An unexpected discovery made by an international team, examining the results of an EEG on an elderly patient, who died suddenly of a heart attack while the test was in progress.
What happens in our brain when we make the transition from life to death? What is the physiological basis for the accounts of those who have so-called ‘near-death experiences’, which have very similar features but are, according to some experts, merely the fruit of our imagination?
A study (the result of pure chance) just published in the scientific journal Frontiers in Aging Neuroscience by an international team of researchers is beginning to answer these questions.
Everything started, as mentioned above, with a coincidence. Neurologists were carrying out an electroencephalogram (EEG) on an 87-year-old patient who was brought to A&E after a fall and was operated on urgently to release the pressure of a cerebral haematoma. The man suddenly suffered a heart attack and died while the EEG was in progress.
However, EEG recordings went on for a total of 15 minutes before and after death. When researchers focussed on the 30 seconds before and 30 seconds after death, they observed something very specific showing changes in wave patterns (particularly in gamma waves, as well as in alpha, beta and theta waves) like those seen in people who are dreaming, experiencing flashbacks, processing memories or meditating.
A replay of life before death?
The waves emitted by the dead patient seem to suggest that, just before the heart stops and up to 30 seconds later, experiences like those reported by many survivors of near-death situations are triggered in the brain, i.e. (usually positive) memories and visions of their lives.

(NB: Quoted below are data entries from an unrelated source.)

Lemma add_new_gains e a v w w1 w2 x o :
  world_wf w → new_eavi clock e a v w = Done (w1, Ok x) →
  meta_add clock x w1 = Done (w2, Ok o) → gains w w2 (e, a, v).
Proof.
  intros Hw [-> ->]%new_eavi_ok Ha.
  apply meta_add_spec in Ha as (Hw2 & Hc & Ha); [|done|apply clock_i64].
  destruct o as [e'|]; [|done]. destruct Ha as (Ht & Hf & Hsame & Hx).
  split; [done|]. split; [done|]. exists e'. split_and!; [done|done| |done].
  intros Hfree. by rewrite (Hsame Hfree).
Qed.

Lemma link_inner_ok d l m w w' r :
  world_wf w → reduce_add_remove_link_inner clock d l m w = Done (w', Ok r) →
  r = base l ∧ held w (content_loc d) (base l) ∧
  gains w w' (base l, link_attribute l m, address (add_entry l)).
Proof.
  intros Hw H. unfold reduce_add_remove_link_inner in H.
  apply stateful_bind_ok in H as (w1 & b & Hb & H).
  unfold cas_has in Hb. rewrite cas_contains_spec in Hb. simplify_eq.
  destruct (bool_decide _) eqn:Hheld; [|done]. apply bool_decide_eq_true in Hheld.
  apply stateful_bind_ok in H as (w2 & x & Hx & H).
  apply stateful_bind_ok in H as (w3 & o & Ho & [= <- <-]).
  split_and!; [done|done|by eapply add_new_gains].
Qed.

(** ** Links *)
Lemma get_links_elem w a ty tg :
  world_wf w →
  ∃ res, get_links w a ty tg = Ok res ∧ sorted_eavis res ∧
    ∀ e, e ∈ res ↔ e ∈ stored w ∧ entity e = a ∧ is_link_tag e = true ∧
      link_filter ty tg (attribute e) = true ∧
      ∀ e', e' ∈ stored w → entity e' = a → value e' = value e →
        link_filter ty tg (attribute e') = true → index e' ≤ index e.
Proof.
  intros Hs%eavs_sorted. unfold get_links. rewrite fetch_eavi_spec. simpl.
  pose proof (run_sorted (links_query a ty tg) _ Hs) as Hr.
  eexists. split; [done|].
  rewrite btree_collect_sorted by by apply sorted_filter.
  split; [by apply sorted_filter|]. intros e.
  rewrite elem_of_filter_b, elem_of_run_latest by done.
  unfold matches, same_group, links_query, filter_from_option, filter_single, filter_default.
  simpl. rewrite bool_decide_eq_true. unfold stored. split.
  - intros ((Hin & (-> & Hf & _) & Hall) & Hl). split_and!; [done..|]. naive_solver.
  - intros (Hin & <- & Hl & Hf & Hall). split_and!; [done..| |done]. naive_solver.
Qed.

(** Links other than [l] are seen alike before and after a modification of [l]. *)
Lemma gains_other_links w w' a attr v b ty tg res res' :
  world_wf w → gains w w' (a, attr, v) →
  get_links w b ty tg = Ok res → get_links w' b ty tg = Ok res' →
  ∀ e, entity e ≠ a ∨ value e ≠ v → e ∈ res ↔ e ∈ res'.
Proof.
  intros Hw (Hw' & _ & n & Hn & _ & _ & Hx) Hr Hr' e Hne.
  unfold triple in Hn. simplify_eq.
  destruct (get_links_elem w b ty tg Hw) as (r1 & Hr1 & _ & He1).
  destruct (get_links_elem w' b ty tg Hw') as (r2 & Hr2 & _ & He2).
  assert (res = r1 ∧ res' = r2) as [-> ->] by (split; congruence).
  rewrite He1, He2, Hx. split.
  - intros (? & ? & ? & ? & Hall). split_and!; [by left|done..|].
    intros e' [He'| ->]%Hx ???; [by apply Hall|]. exfalso. naive_solver congruence.
  - intros ([?| ->] & ? & ? & ? & Hall); [|naive_solver].
    split_and!; [done..|]. intros e' He' ???. apply Hall; [|done..]. apply Hx. by left.
Qed.

Lemma link_attribute_filter l m ty tg :
  (ty = None ∨ ty = Some (link_type l)) → (tg = None ∨ tg = Some (tag l)) →
  link_filter ty tg (link_attribute l m) = true.
Proof.
  intros [-> | ->] [-> | ->]; destruct m; simpl;
    by rewrite ?bool_decide_eq_true_2.
Qed.

Lemma gains_latest w w' a attr v :
  clock_ahead w → gains w w' (a, attr, v) →
  ∃ n, n ∈ stored w' ∧ triple n = (a, attr, v) ∧ ∀ e, e ∈ stored w' → e ≠ n → index e < index n.
Proof.
  intros Hahead (_ & _ & n & Ht & _ & Hi & Hx).
  specialize (Hi (clock_ahead_free w Hahead)).
  exists n. split_and!; [apply Hx; by right|done|].
  intros e [He| ->]%Hx Hne; [|done]. rewrite Hi. by apply Hahead.
Qed.

Definition link_action (l : Link) (m : LinkModification) : Action Json :=
  match m with LmAdd => AAddLink l | LmRemove => ARemoveLink l end.

(** The triple a link modification writes. *)
Definition link_eavi w (l : Link) (m : LinkModification) : Eavi :=
  MkEavi (base l) (link_attribute l m) (address (add_entry l)) (clock (w_ticks w)).

Lemma reduce_link_eq d id l m w :
  reduce clock d (MkActionWrapper (link_action l m) id) w =
  match reduce_add_remove_link_inner clock d l m w with
  | Done (w', r) => Done (w', MkDhtStore (content_loc d) (<[id := r]> (d_actions d)))
  | Panicked why => Panicked why
  end.
Proof.
  destruct m; unfold reduce; simpl;
    unfold reduce_add_link, reduce_remove_link, record_result;
    by destruct (reduce_add_remove_link_inner _ _ _ _ w) as [[]|].
Qed.

Lemma new_eavi_run e a v w :
  validate_attribute a = Ok tt →
  new_eavi clock e a v w =
  Done (MkWorld (w_cas w) (w_meta w) (Datatypes.S (w_ticks w)),
        Ok (MkEavi e a v (clock (w_ticks w)))).
Proof. intros Hv. unfold new_eavi, eavi_new. by rewrite Hv. Qed.

Lemma link_inner_total d l m w :
  world_wf w → held w (content_loc d) (base l) →
  validate_attribute (link_attribute l m) = Ok tt →
  room_for clock (w_meta w, Datatypes.S (w_ticks w)) (link_eavi w l m) →
  ∃ w', reduce_add_remove_link_inner clock d l m w = Done (w', Ok (base l)).
Proof.
  intros Hw Hb Hv Hroom.
  destruct (add_eavi_total clock (w_meta w) _ (link_eavi w l m) Hw (clock_i64 _) Hv Hroom)
    as (s' & t' & e' & Hadd).
  eexists. unfold reduce_add_remove_link_inner. apply stateful_bind_ok.
  exists w, true. split.
  { unfold cas_has. by rewrite cas_contains_spec, bool_decide_eq_true_2. }
  apply stateful_bind_ok. eexists _, (link_eavi w l m).
  split; [by apply new_eavi_run|].
  apply stateful_bind_ok. eexists _, (Some e'). split; [|done].
  unfold meta_add. cbn [w_meta w_ticks]. by rewrite Hadd.
Qed.

(** C11: when the clock is ahead of every index of the store and the store has room, adding
    (removing) a link whose base is held and whose type is a valid attribute makes it visible
    (invisible) to every query for its base that its type and tag satisfy, and reports the base
    as the result of the action.  Every other link is as visible as it was, the triple of the
    modification is the only new one, no triple and no content is lost or changed, and the
    results of other actions stay. *)
Theorem link_modification_visible d id (l : Link) (m : LinkModification) w :
  world_wf w → clock_ahead w → held w (content_loc d) (base l) →
  validate_attribute (link_attribute l m) = Ok tt →
  room_for clock (w_meta w, Datatypes.S (w_ticks w)) (link_eavi w l m) →
  ∃ w' d', reduce clock d (MkActionWrapper (link_action l m) id) w = Done (w', d') ∧
    d_actions d' !! id = Some (Ok (base l)) ∧
    (∀ ty tg, (ty = None ∨ ty = Some (link_type l)) → (tg = None ∨ tg = Some (tag l)) →
       ∃ res, get_links w' (base l) ty tg = Ok res ∧
         ((∃ e, e ∈ res ∧ value e = address (add_entry l)) ↔ m = LmAdd)) ∧
    (∀ b ty tg res res', get_links w b ty tg = Ok res → get_links w' b ty tg = Ok res' →
       ∀ e, entity e ≠ base l ∨ value e ≠ address (add_entry l) → e ∈ res ↔ e ∈ res') ∧
    (∀ a attr v, has_value w' a attr v ↔
       has_value w a attr v ∨ (a, attr, v) = (base l, link_attribute l m, address (add_entry l))) ∧
    (∀ e, e ∈ stored w → e ∈ stored w') ∧ w_cas w' = w_cas w ∧ content_loc d' = content_loc d ∧
    (∀ id', id' ≠ id → d_actions d' !! id' = d_actions d !! id').
Proof.
  intros Hw Hahead Hb Hv Hroom.
  destruct (link_inner_total d l m w Hw Hb Hv Hroom) as [w' H].
  rewrite reduce_link_eq, H. pose proof H as (_ & _ & Hg)%link_inner_ok; [|done].
  eexists _, _. split_and!; [done|apply lookup_insert_eq| | | | | |done|].
  - intros ty tg Hty Htg.
    destruct (get_links_elem w' (base l) ty tg (proj1 Hg)) as (res & Hres & _ & He).
    exists res. split; [done|].
    destruct (gains_latest _ _ _ _ _ Hahead Hg) as (n & Hn & Htn & Hlast).
    injection Htn as Hen Hat Hva.
    pose proof (link_attribute_filter l m ty tg Hty Htg) as Hf. rewrite <-Hat in Hf. split.
    + intros (e & Hin & Hval). apply He in Hin as (Hin & He1 & Hl & _ & Hall).
      destruct (decide (e = n)) as [->|Hne].
      * destruct m; [done|]. unfold is_link_tag in Hl. by rewrite Hat in Hl.
      * specialize (Hlast e Hin Hne). specialize (Hall n Hn Hen).
        assert (index n ≤ index e) by (apply Hall; [by rewrite Hval|done]). lia.
    + intros ->. exists n. split; [|done]. apply He.
      split_and!; [done|done|unfold is_link_tag; by rewrite Hat|done|].
      intros e' He' _ _ _. destruct (decide (e' = n)) as [->|Hne]; [done|].
      specialize (Hlast e' He' Hne). lia.
  - intros b ty tg res res'. by eapply gains_other_links.
  - by apply gains_has_value.
  - destruct Hg as (_ & _ & e & _ & _ & _ & Hx). intros x Hin. apply Hx. by left.
  - by destruct Hg as (_ & ? & _).
  - intros id' Hid. by apply lookup_insert_ne.
Qed.

(** Modifying a link whose base is not held, or whose type holds a
    forbidden character, records an error for the action and changes no storage:
    the triples and the contents are those of before. *)
Theorem link_modification_errors d id (l : Link) (m : LinkModification) w :
  let aw := MkActionWrapper (link_action l m) id in
  (¬ held w (content_loc d) (base l) →
   ∃ d', reduce clock d aw w = Done (w, d') ∧
     d_actions d' !! id = Some (Err (ErrorGeneric "Base for link not found"))) ∧
  (held w (content_loc d) (base l) →
   validate_attribute (link_attribute l m) ≠ Ok tt →
   ∃ w' d', reduce clock d aw w = Done (w', d') ∧
     w_cas w' = w_cas w ∧ w_meta w' = w_meta w ∧
     d_actions d' !! id = Some (Err (ErrorGeneric "Attribute name invalid"))).
Proof.
  intros aw. unfold aw. rewrite reduce_link_eq.
  unfold reduce_add_remove_link_inner, mbind, stateful_bind, cas_has.
  rewrite cas_contains_spec. split.
  - intros Hb. rewrite bool_decide_eq_false_2 by done. eexists.
    split; [done|apply lookup_insert_eq].
  - intros Hb Hv. rewrite bool_decide_eq_true_2 by done.
    unfold new_eavi, mbind, stateful_bind, now, lift, eavi_new.
    assert (validate_attribute (link_attribute l m) =
            Err (ErrorGeneric "Attribute name invalid")) as ->.
    { destruct m; simpl in *; by destruct (matches_class _ _). }
    eexists _, _. split_and!; [done|done|done|apply lookup_insert_eq].
Qed.

(** ** The life cycle of an entry *)
Lemma btree_collect_nil l : btree_collect l = [] ↔ l = [].
Proof.
  split; [|by intros ->]. destruct l as [|x l]; [done|]. intros H. exfalso.
  assert (Hne : ∀ l s, s ≠ [] → foldl (λ s e, btree_insert e s) s l ≠ []).
  { clear. induction l as [|y l IH]; intros s Hs; simpl; [done|]. apply IH.
    destruct s; simpl; repeat case_decide; done. }
  by apply (Hne l [x]) in H.
Qed.

Lemma status_is_true st e : status_is st e = true ↔ value e = CrudStatus.to_string st.
Proof. unfold status_is. rewrite bool_decide_eq_true. apply crud_status_from_str. Qed.

Lemma filter_b_nil {A} (f : A → bool) l : List.filter f l = [] ↔ ∀ x, x ∈ l → f x = false.
Proof.
  split.
  - intros H x Hx. destruct (f x) eqn:E; [|done].
    assert (x ∈ List.filter f l) as Hf by by apply elem_of_filter_b.
    rewrite H in Hf. by apply elem_of_nil in Hf.
  - intros H. induction l as [|y l IH]; simpl; [done|].
    rewrite (H y) by by left. apply IH. intros x Hx. apply H. by right.
Qed.

(** The status as a function of the status triples that exist. *)
Definition crud_status w (a : Address) (st : CrudStatus.t) : Prop :=
  let has st := has_value w a CrudStatusAttr (CrudStatus.to_string st) in
  match st with
  | CrudStatus.Deleted => has CrudStatus.Deleted
  | CrudStatus.Modified => ¬ has CrudStatus.Deleted ∧ has CrudStatus.Modified
  | CrudStatus.Live => ¬ has CrudStatus.Deleted ∧ ¬ has CrudStatus.Modified ∧
                       ∃ v, has_value w a CrudStatusAttr v
  | _ => False
  end.

Lemma has_status_filter w a l st :
  world_wf w → fetch_eavi (w_meta w) (meta_query a CrudStatusAttr) = Ok l →
  btree_collect (List.filter (status_is st) l) ≠ [] ↔
  has_value w a CrudStatusAttr (CrudStatus.to_string st).
Proof.
  intros Hw Hl. rewrite <-(meta_fetch_values w a CrudStatusAttr l) by done.
  rewrite btree_collect_nil. split.
  - intros Hne. destruct (List.filter (status_is st) l) as [|x r] eqn:E; [done|].
    assert (x ∈ List.filter (status_is st) l) as [Hx Hs]%elem_of_filter_b
      by (rewrite E; by left).
    apply status_is_true in Hs. eauto.
  - intros (e & He & Hv) Hnil. rewrite filter_b_nil in Hnil.
    specialize (Hnil e He). apply status_is_true in Hv. congruence.
Qed.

However, researchers have pointed out that it is clearly impossible to determine what kind of thoughts are formed from brainwaves alone, and in any case, processing memories is entirely subjective. The elderly patient examined by the international team was also suffering from brain trauma due to the fall, and from a series of epileptic seizures 'provoked' by neurosurgery, so he may have reacted in an unusual way.
However, “Albeit the influence of neuronal injury and swelling, our data provide the first evidence from the dying human brain in a non-experimental, real-life acute care clinical setting and advocate that the human brain may possess the capability to generate coordinated activity during the near-death period,” the researchers write.
Tests on animals confirm this
In reality, another experiment carried out on rats nine years ago in the U.S. and again focusing on 30 seconds before death, also showed the exact same type of oscillations. It is therefore possible, researchers suggest, that there is a neurological mechanism preserved throughout evolution, still present in human beings, specific to the moments before and after death.
Researchers have tried unsuccessfully to obtain other EEG recordings at the precise moment of death, while caring for the terminally ill. The hope, however, is that the study published in Frontiers in Aging Neuroscience will encourage other colleagues in similar situations to record and compare their findings.
It will only be possible to say something with certainty when there are more examples. In any case, even though the theory that the dying relieve their lives in a positive way is not yet proven (an idea that may perhaps comfort us), it is now maybe less abstract and more plausible.